The plant will be “one of the single largest solar panel production plants in the world,” according to the post, and it will be followed by one or more even bigger facilities in subsequent years. Rive said he hopes SolarCity will eventually create several thousand panel-making jobs.

On Twitter, Musk’s personal feed posted “SolarCity to build the world’s largest advanced solar panel factory in upstate New York” with a link to the blog post…

…Until now, SolarCity has purchased its solar panels from other manufacturers. Rive said the acquisition will finally allow the company to make its own photovoltaic panels.

Synergy!  The Buffalo News notes

That initial plant at RiverBend was envisioned to have the annual capacity to produce enough solar panels to generate 200 megawatts of electricity. But SolarCity executives said they were interested in expanding the capacity of that plant to be five times bigger than the original plan.

“At a targeted capacity greater than 1 gigawatt within the next two years, it will be one of the single largest solar panel production plants in the world.

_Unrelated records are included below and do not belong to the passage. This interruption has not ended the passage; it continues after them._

(* ===== verification/FilterQuery.v ===== *)
(** * The two evaluations of a filter

    A filter is used in two ways: StringFilter::match evaluates it in memory, against the
    entity of a notification, and StringFilter::mongoFilterPopulate turns it into query
    documents that mongo evaluates against the stored entity (both in
    rest/StringFilter.cpp).  This file says when the two give the same answer.  Mongo is an
    interface here: [MongoQuery] lists what its documentation says of the operators the
    code uses, for a field that holds a scalar; [mongo_select] is one implementation. *)

From S2P Require Import Prelude Strings Double Compound Bson Ngsi FilterParse FilterMatch.

Open Scope Z_scope.

(** ** Mongo *)

(** What a stored field holds. *)
Inductive field :=
  | FNumber (d : double)
  | FString (s : string)
  | FBool (b : bool)
  | FOther.

(** Neither number is NaN. *)
Definition ordered (a b : double) : bool := match SFcompare a b with Some _ => true | None => false end.

(** Whether a field and a query value have the same type, and are not NaN. *)
Definition same_type (v : field) (b : bson) : bool :=
  match v, b with
  | FNumber x, BsonNumber a => ordered x a
  | FString _, BsonString _ | FBool _, BsonBool _ => true
  | _, _ => false
  end.

Definition other_type (v : field) (b : bson) : bool :=
  match v, b with
  | FNumber _, BsonString _ | FNumber _, BsonBool _ | FString _, BsonNumber _
  | FString _, BsonBool _ | FBool _, BsonNumber _ | FBool _, BsonString _ => true
  | _, _ => false
  end.

Definition equal_value (v : field) (b : bson) : bool :=
  match v, b with
  | FNumber x, BsonNumber a => deq x a
  | FString s, BsonString t => s =s t
  | FBool x, BsonBool a => Bool.eqb x a
  | _, _ => false
  end.

Definition value_compare (v : field) (b : bson) : option comparison :=
  match v, b with
  | FNumber x, BsonNumber a => SFcompare x a
  | FString s, BsonString t => Some (strcmp s t)
  | _, _ => None
  end.

(** The comparison operators of the query language. *)
Definition ordering_operator (op : StringFilterOp) : string :=
  match op with
  | SfopGreaterThan => "$gt"
  | SfopGreaterThanOrEqual => "$gte"
  | SfopLessThan => "$lt"
  | _ => "$lte"
  end.

(** [selects f d]: the document whose field of path [k] is [f k] satisfies the query [d]. *)
Class MongoQuery (selects : (string -> option field) -> list (string * bson) -> bool) : Prop := {
  mongo_and f k ops :
    selects f [(k, BsonObj ops)] = forallb (fun o => selects f [(k, BsonObj [o])]) ops;
  mongo_exists f k b :
    selects f [(k, BsonObj [("$exists", BsonBool b)])]
      = Bool.eqb b (match f k with Some _ => true | None => false end);
  mongo_in_absent f k l : f k = None ->
    selects f [(k, BsonObj [("$in", BsonArray l)])] = false;
  mongo_in f k v l : f k = Some v -> forallb (fun b => same_type v b || other_type v b) l = true ->
    selects f [(k, BsonObj [("$in", BsonArray l)])] = existsb (equal_value v) l;
  mongo_nin f k l :
    selects f [(k, BsonObj [("$nin", BsonArray l)])]
      = negb (selects f [(k, BsonObj [("$in", BsonArray l)])]);
  mongo_not f k ops :
    selects f [(k, BsonObj [("$not", BsonObj ops)])] = negb (selects f [(k, BsonObj ops)]);
  mongo_order_absent f k op b : is_ordering op = true -> f k = None ->
    selects f [(k, BsonObj [(ordering_operator op, b)])] = false;
  mongo_order_other f k op v b : is_ordering op = true -> f k = Some v -> other_type v b = true ->
    selects f [(k, BsonObj [(ordering_operator op, b)])] = false;
  mongo_order f k op v b c : is_ordering op = true -> f k = Some v -> value_compare v b = Some c ->
    selects f [(k, BsonObj [(ordering_operator op, b)])] = cmp_holds op c
}.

This will be followed in subsequent years by one or more significantly larger plants at an order of magnitude greater annual production capacity,” SolarCity said.

SolarCity executives said they view the Silevo acquisition as a key step in their efforts to reduce the price of solar energy systems to the point where they can compete with electricity generated from fossil fuels without the lucrative subsidies that now are needed to offset the higher costs of solar panels.

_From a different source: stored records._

(* ===== verification/SubCache.v ===== *)
(** * The subscription cache

    cache/subCache.cpp: the linked list of cached subscriptions (insertion, removal,
    lookup, destruction, statistics) and the matching of an update against it.  The
    list lives in a heap: a node is the struct CachedSubscription, its [next] pointer
    kept beside the other members.  Following a pointer that is not in the heap (a freed
    node) is undefined behaviour; a loop over the list runs with fuel and answers
    [Looping] when it has not ended.  char pointers that may be NULL are options. *)

From S2P Require Import Prelude Strings Double Compound Bson Ngsi FilterParse FilterMatch.

Open Scope Z_scope.

(** ** Data *)

Record EntityInfo := mkEntityInfo {
  ei_isPattern : bool;
  ei_entityIdPattern : string;  (* the source text given to regcomp *)
  ei_entityId : string;
  ei_entityType : string;
  ei_entityIdPatternToBeFreed : bool
}.

Record SubscriptionExpression := mkExpression {
  ex_q : string;
  ex_geometry : string;
  ex_coords : string;
  ex_georel : string;
  ex_stringFilter : StringFilter;
  ex_isSet : bool
}.

Record CachedSubscription := mkCachedSubscription {
  cs_entityIdInfos : list EntityInfo;
  cs_attributes : list string;
  cs_notifyConditionVector : list NotifyCondition;
  cs_tenant : option string;
  cs_servicePath : option string;
  cs_subscriptionId : option string;
  cs_throttling : Z;
  cs_expirationTime : Z;
  cs_lastNotificationTime : Z;
  cs_status : string;
  cs_count : Z;
  cs_renderFormat : RenderFormat;
  cs_reference : option string;
  cs_expression : SubscriptionExpression
}.

Definition loc := positive.

Record Node := mkNode {
  node_sub : CachedSubscription;
  node_next : option loc
}.

(** The static variables of subCache.cpp and the heap of cached subscriptions. *)
Record SubCache := mkSubCache {
  heap : gmap loc Node;
  head : option loc;
  tail : option loc;
  noOfRefreshes : Z;
  noOfInserts : Z;
  noOfRemoves : Z;
  noOfUpdates : Z;
  subCacheActive : bool;
  subCacheMultitenant : bool
}.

By combining Silevo’s technology, which is more efficient at generating electricity than most other solar panels on the market today, with lower production costs from the economies of scale that come from high-volume production, SolarCity executives said they believe they can make solar systems more affordable.

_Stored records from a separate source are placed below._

(* ===== verification/EntityUpdate.v ===== *)
(** * Updating a stored entity

    mongoBackend/MongoCommonUpdate.cpp, from setResponseMetadata to
    processContextAttributeVector: the attributes of a request are processed one after the
    other, and each adds to the update of the document, to the response, to the entity that
    subscribers are notified of and to the list of modified attributes.  All of that
    is the record [Work].  [clock ix] is what getCurrentTime answers while attribute [ix] is
    processed (it is read at most once).  addTriggeredSubscriptions, which looks for the
    subscriptions in the cache or in the database, is a parameter: the text of its error, if
    any, and the triggered subscriptions. *)

From S2P Require Import Prelude Strings Double Bson Compound Ngsi AttrUpdate Location.
From S2P Require Import FilterParse FilterMatch SubCache SubSync Notify.

Open Scope Z_scope.

(** ** Status codes and responses *)

Definition SccNone : Z := 0.
Definition SccOk : Z := 200.
Definition SccInvalidParameter : Z := 472.
Definition SccReceiverInternalError : Z := 500.

Record StatusCode := mkStatusCode { sc_code : Z; sc_details : string }.

(** EntityId::toString *)
Definition toString (e : EntityId) : string := eid_id e +:+ ", " +:+ eid_type e.

(** setResponseMetadata: the metadata added to the attribute of the response. *)
Definition setResponseMetadata (memNumber : double) (memBool : bool) (caReq : ContextAttribute) : list Metadata :=
  (if negb (getId caReq =s "") then [Metadata_string NGSI_MD_ID "string" (getId caReq) memNumber memBool] else [])
  ++ (if negb (getLocation caReq "v1" =s "") && negb (ca_type caReq =s GEO_POINT)
      then [Metadata_string NGSI_MD_LOCATION "string" (getLocation caReq "v1") memNumber memBool] else [])
  ++ flat_map (fun md => if negb (isNotCustomMetadata (md_name md)) then [Metadata_copy md false] else [])
       (ca_metadataVector caReq).

(** new ContextAttribute(name, type, ""), with the response metadata. *)
Definition response_attribute (memNumber : double) (memBool : bool) (target : ContextAttribute) (found : bool)
    : ContextAttribute :=
  mkContextAttribute (ca_name target) (ca_type target) (setResponseMetadata memNumber memBool target)
    ValueTypeString "" memNumber memBool "" found false None false.

(** The fields of the stored attributes whose name before "__" is [attrName]. *)
Definition howManyAttrs (attrs : doc) (attrName : string) : nat :=
  length (filter (fun n => basePart n = attrName) (remove_dups (fst <$> attrs))).

(** ** The state of the loop *)

Record Work := mkWork {
  w_response : list ContextAttribute;    (* cerP: the attributes of the response *)
  w_status : StatusCode;                 (* cerP: its status code *)
  w_notify : list ContextAttribute;      (* notifyCerP: the attributes of the notified entity *)
  w_update : Update;                     (* toSet, toUnset, toPush, toPull *)
  w_modified : bool;                     (* entityModified *)
  w_loc : string;                        (* currentLocAttrName *)
  w_geo : doc;                           (* geoJson *)
  w_deleted : list (string * Z);            (* deletedAttributesCounter *)
  w_modifiedAttrs : list string;
  w_targets : list ContextAttribute      (* the attributes of the request, as they are left *)
}.

(** What the processing of one attribute leaves: whether it may go on, actualUpdate, the
    found member of the response attribute, and the attribute of the request. *)
Record Item := mkItem { it_ok : bool; it_actual : bool; it_found : bool; it_target : ContextAttribute }.

Definition fail_details (action : string) (e : EntityId) (target : ContextAttribute) (what : string) : string :=
  "action: " +:+ action +:+ " - entity: [" +:+ toString e +:+ "] - offending attribute: "
  +:+ ca_name target +:+ what.

Section Items.

Variable mem : Metadata.

(** updateContextAttributeItem *)
Definition updateContextAttributeItem (now : Z) (attrs : doc) (e : EntityId) (isReplace : bool)
    (apiVersion : string) (target : ContextAttribute) (w : Work) : cpp (Item * Work) :=
  r ← updateAttribute mem now attrs target isReplace apiVersion (w_update w);
  let '(found, actual, u) := (r : bool * bool * Update) in
  let status := if found || isReplace then w_status w
                else mkStatusCode SccInvalidParameter (fail_details "UPDATE" e target "") in
  let modified := if found then actual || w_modified w else w_modified w in
  let itfound := found || isReplace in
  match processLocationAtUpdateAttribute (w_loc w) target (w_geo w) apiVersion with
  | inl err =>
      Ret (mkItem false actual itfound target,
           mkWork (w_response w) (mkStatusCode SccInvalidParameter (fail_details "UPDATE" e target (" - " +:+ err)))
             (w_notify w) u modified (w_loc w) (w_geo w) (w_deleted w) (w_modifiedAttrs w) (w_targets w))
  | inr (loc, geo) =>
      n ← updateAttrInNotifyCer (apiVersion =s "v2") (w_notify w) target;
      let '(notify, target') := (n : list ContextAttribute * ContextAttribute) in
      Ret (mkItem true actual itfound target',
           mkWork (w_response w) status notify u modified loc geo (w_deleted w) (w_modifiedAttrs w) (w_targets w))
  end.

“What we are trying to address is not the lay of the land today, where there are indeed too many suppliers, most of whom are producing relatively low photonic efficiency solar cells at uncompelling costs, but how we see the future developing,” the blog post said.

“Without decisive action to lay the groundwork today, the massive volume of affordable, high efficiency panels needed for unsubsidized solar power to outcompete fossil fuel grid power simply will not be there when it is needed,” said the post.

Chinese companies and manufacturers dominate the global market for solar modules. Silevo and SolarCity intend to challenge that dominance by building the largest module manufacturer in the United States in South Buffalo.  

On the SolarCity company blog

[Silevo] modules have demonstrated a unique combination of high energy output and low cost. Our intent is to combine what we believe is fundamentally the best photovoltaic technology with massive economies of scale to achieve a breakthrough in the cost of solar power.

and

Given that there is excess supplier capacity today, this may seem counter-intuitive to some who follow the solar industry. What we are trying to address is not the lay of the land today, where there are indeed too many suppliers, most of whom are producing relatively low photonic efficiency solar cells at uncompelling costs, but how we see the future developing. Without decisive action to lay the groundwork today, the massive volume of affordable, high efficiency panels needed for unsubsidized solar power to outcompete fossil fuel grid power simply will not be there when it is needed.

The Buffalo plant’s planned capacity would be large enough to challenge the Chinese market with a superior product

SolarCity’s chairman who is also chief executive of Tesla Motors, said the goal is to produce solar panels capable of generating power “cheaper than coal or fracked gas power.”

Imagine a factory in Buffalo producing something that could render hydrofracking and Tonawanda Coke the NRG Huntley plant obsolete, and 1,000+ jobs, to boot. SolarCity does not yet operate in western New York, but it leases solar systems to homeowners and businesses. 

As solar systems improve in terms of energy production and storage, adoption will grow. SolarCity is setting itself up to dominate the market with a superior system that will save people money and provide sustainable, renewable energy. This is a huge deal for Buffalo and the country.